EXERCISE DIRECTIONS – Working from the records below, repeat exactly the lines starting at the line that contains "(** How many" and ending at the line that contains "N.of_nat (length (filter (fun r => cr_status r <>", inclusive.

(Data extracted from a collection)
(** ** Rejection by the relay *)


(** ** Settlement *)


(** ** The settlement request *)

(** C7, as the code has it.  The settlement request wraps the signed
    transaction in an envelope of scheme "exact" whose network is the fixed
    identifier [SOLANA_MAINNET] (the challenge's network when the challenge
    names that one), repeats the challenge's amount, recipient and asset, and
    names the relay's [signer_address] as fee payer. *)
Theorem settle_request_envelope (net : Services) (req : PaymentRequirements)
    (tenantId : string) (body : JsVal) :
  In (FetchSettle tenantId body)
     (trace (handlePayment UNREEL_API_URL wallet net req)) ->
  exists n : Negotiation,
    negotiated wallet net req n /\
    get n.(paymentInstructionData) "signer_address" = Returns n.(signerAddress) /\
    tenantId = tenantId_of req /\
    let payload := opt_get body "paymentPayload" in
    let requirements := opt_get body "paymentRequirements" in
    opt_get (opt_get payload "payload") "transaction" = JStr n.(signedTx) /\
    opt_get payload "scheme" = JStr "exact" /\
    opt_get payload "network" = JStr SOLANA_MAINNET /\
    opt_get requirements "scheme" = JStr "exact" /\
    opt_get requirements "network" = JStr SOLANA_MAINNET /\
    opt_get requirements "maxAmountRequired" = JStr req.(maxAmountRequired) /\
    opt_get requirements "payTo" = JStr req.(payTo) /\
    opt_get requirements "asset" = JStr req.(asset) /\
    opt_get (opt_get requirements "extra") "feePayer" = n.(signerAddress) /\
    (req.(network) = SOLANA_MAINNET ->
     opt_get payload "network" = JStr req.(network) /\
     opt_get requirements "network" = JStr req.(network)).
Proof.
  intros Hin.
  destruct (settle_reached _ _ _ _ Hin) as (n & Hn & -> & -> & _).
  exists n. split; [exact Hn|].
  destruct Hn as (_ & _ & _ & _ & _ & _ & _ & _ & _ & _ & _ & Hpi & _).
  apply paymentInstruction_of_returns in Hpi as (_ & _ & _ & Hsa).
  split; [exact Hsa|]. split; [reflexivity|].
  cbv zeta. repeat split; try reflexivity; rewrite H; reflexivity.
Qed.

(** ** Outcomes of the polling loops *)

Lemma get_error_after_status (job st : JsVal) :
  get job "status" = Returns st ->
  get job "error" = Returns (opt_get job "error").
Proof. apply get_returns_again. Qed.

--

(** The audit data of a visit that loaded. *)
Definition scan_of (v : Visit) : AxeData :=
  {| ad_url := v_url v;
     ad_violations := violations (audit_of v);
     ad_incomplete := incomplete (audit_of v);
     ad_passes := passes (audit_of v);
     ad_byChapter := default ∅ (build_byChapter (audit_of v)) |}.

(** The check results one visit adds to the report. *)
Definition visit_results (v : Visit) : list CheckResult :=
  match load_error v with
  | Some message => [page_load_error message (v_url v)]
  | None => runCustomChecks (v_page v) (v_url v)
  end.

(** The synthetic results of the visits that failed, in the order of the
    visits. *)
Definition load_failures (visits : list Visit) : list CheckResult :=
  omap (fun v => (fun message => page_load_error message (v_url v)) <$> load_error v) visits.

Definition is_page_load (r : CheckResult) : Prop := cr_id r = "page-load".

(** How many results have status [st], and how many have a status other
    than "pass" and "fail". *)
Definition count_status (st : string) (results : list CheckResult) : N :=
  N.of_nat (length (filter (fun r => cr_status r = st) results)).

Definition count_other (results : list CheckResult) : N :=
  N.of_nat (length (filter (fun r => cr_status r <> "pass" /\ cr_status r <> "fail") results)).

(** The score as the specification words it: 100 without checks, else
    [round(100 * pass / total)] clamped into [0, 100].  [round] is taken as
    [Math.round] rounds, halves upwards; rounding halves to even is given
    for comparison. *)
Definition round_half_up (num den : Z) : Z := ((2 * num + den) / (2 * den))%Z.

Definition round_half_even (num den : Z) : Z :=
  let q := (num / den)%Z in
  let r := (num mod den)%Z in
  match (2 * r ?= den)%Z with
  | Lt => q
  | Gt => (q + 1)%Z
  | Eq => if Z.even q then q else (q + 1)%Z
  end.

* * *

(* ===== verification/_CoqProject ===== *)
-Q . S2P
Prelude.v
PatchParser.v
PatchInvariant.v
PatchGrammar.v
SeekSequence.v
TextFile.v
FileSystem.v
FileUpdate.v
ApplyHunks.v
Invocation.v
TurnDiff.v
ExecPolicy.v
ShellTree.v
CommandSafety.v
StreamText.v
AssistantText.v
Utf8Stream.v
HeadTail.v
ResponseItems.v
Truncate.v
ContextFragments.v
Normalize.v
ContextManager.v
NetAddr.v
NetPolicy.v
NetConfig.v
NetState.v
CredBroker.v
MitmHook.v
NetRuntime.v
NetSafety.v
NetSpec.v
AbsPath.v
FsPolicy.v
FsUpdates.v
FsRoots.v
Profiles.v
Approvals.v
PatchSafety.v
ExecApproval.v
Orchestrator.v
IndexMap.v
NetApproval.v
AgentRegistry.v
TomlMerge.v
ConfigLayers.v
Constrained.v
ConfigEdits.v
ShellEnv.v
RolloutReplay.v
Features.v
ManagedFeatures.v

WRITTEN REPLY –
(** How many results have status [st], and how many have a status other
    than "pass" and "fail". *)
Definition count_status (st : string) (results : list CheckResult) : N :=
  N.of_nat (length (filter (fun r => cr_status r = st) results)).

Definition count_other (results : list CheckResult) : N :=
  N.of_nat (length (filter (fun r => cr_status r <> "pass" /\ cr_status r <> "fail") results)).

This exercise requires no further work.